The Civitavecchia diocese ordered theologians, historians and doctors to review the case and compile their conclusions in a document, according to Corriere della Sera, which published what it said was a summary of the findings.
Corriere, Italy's leading newspaper, said the document presented a critical analysis of all the testimonies given at the time, as well as all possible explanations for the phenomenon.
"Everything — they (the experts) say unanimously — indicates that in that corner of the Earth, at the gates of Rome, an event took place that has no human explanation and points at the mystery of the supernatural," Corriere wrote.
Vittorio Messori, a leading Catholic author wrote the Corriere article.
Diocesan officials in Civitavecchia could not be reached for comment. The Vatican has offered little comment on the case over the years, and nobody was available on Sunday.
The case of the Madonna of Civitavecchia, a small port city about 40 miles north of Rome, made international headlines 10 years ago, attracting thousands of faithful to the town.
In February 2005, a five-year-old girl said she saw the statue cry tears of blood. The 17-inch tall statue was reported to have cried 14 times in subsequent months. The city's bishop, Monsignor Girolamo Grillo, said the statue cried in his hands.
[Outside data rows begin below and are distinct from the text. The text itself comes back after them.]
(* ===== verification/Staking.v ===== *)
(** * Staking, referrals, notifications and price alerts

    app.js lines 983-1246: the account at the staking service and everything
    shown and done with its token.  [loadStaking] starts [loadPriceAlerts] without
    waiting for it, so both are asynchronous functions whose replies come in any
    order.  It also calls itself again after an expired session, so it takes a
    depth; [loadStaking_settles] shows that a depth of two is always enough, and
    what every interleaving ends in. *)

From Stdlib Require Import FunctionalExtensionality.
From S2P Require Import Prelude Digits JsString JsInt Bytes Crypto Base58 Bech32 Address Tx Message JsNum JsNumFacts JsNumText Amount Texts Json JsonFacts Keys World Gateway Async Storage Wallet WalletFacts SendScreen AddressBook History.

Open Scope Z_scope.
Open Scope list_scope.

Section Staking.
Context `{Browser}.

(** ** Price alerts *)

(** [usd_per_fic.toLocaleString(...)] *)
Definition price_text (v : js) : res string :=
  if nullishb v then Throw (EngineError "TypeError: Cannot read properties (reading toLocaleString)") else Ok (locale_string v).

(** The alerts not triggered yet. *)
Definition pending_alerts (alerts : list js) : res (list js) :=
  flags ← mapR (fun a => t ← get a "triggered_at"; Ok (truthy t)) alerts;
  Ok (filter (fun p : bool * js => p.1 = false) (zip flags alerts)).*2.

Definition alert_row (a : js) : res string :=
  direction ← get a "direction"; threshold ← get a "threshold_usd"; id ← get a "id";
  Ok (q "<div class=`stat-row`><span>Price goes " +:+ js_toString direction +:+ " $" +:+ js_toString threshold +:+ "</span>" +:+
      q "<button class=`secondary` data-alert-id=`" +:+ js_toString id +:+ q "` data-action=`delete-price-alert`>Remove</button></div>").

(** What is shown of the price and of the alerts, once they are there. *)
Definition show_price (price : js) : M unit :=
  usd ← prop price "usd_per_fic";
  text ← lift (price_text usd);
  set_text "price-alerts-current" ("Current price: ~$" +:+ text).
Definition show_alerts (resp : js) : M unit :=
  alerts ← prop resp "alerts";
  alerts ← lift (array_of alerts);
  pending ← lift (pending_alerts alerts);
  if (length pending =? 0)%nat then set_html "price-alert-list" (q "<p class=`notice`>No alerts set.</p>")
  else html ← lift (mapR alert_row pending); set_html "price-alert-list" (join_html html).

(** A request with the token of the time, and what is shown of its reply. *)
Definition show_reply (rq : option string -> M js) (show : js -> M unit) : Co unit :=
  token ← sync (pstate stakeToken);
  resp ← await (rq token);
  sync (show resp).

Definition list_alerts : Co unit := co_try (show_reply priceAlertsList show_alerts) (fun _ => mret tt).
Definition loadPriceAlerts : Co unit :=
  _ ← co_try (price ← await currentPrice; sync (show_price price))
        (fun _ => sync (set_text "price-alerts-current" "Current price: unavailable right now"));
  list_alerts.

(** The "Remove" button of the alert [alertId]. *)
Definition delete_price_alert (alertId : string) : M unit :=
  try_catch
    (token ← pstate stakeToken;
     _ ← priceAlertsDelete token alertId;
     complete loadPriceAlerts)
    (fun e => set_text "price-alert-error" (gateway_or_string e)).

(** [!x || x <= 0] *)
Definition not_positive (x : num) : bool := falsy x || leb x (Fin 0 0).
"We have not proclaimed that the tear-shedding of the Madonna was miraculous," Grillo told the ANSA news agency Sunday. "But the facts speak for themselves."
Corriere quoted the Rev. Stefano De Fiores, a Madonna scholar and professor at the Vatican's Gregorian University, as concluding: "There's the hand of God here."
At the time, investigators concluded that the red liquid on the statue was male human blood. An X-ray and CAT scan found no cavities that could house a device to squirt liquid.
The statue was ordered held in a cabinet for months pending tests, and in June 1995 was put back on display.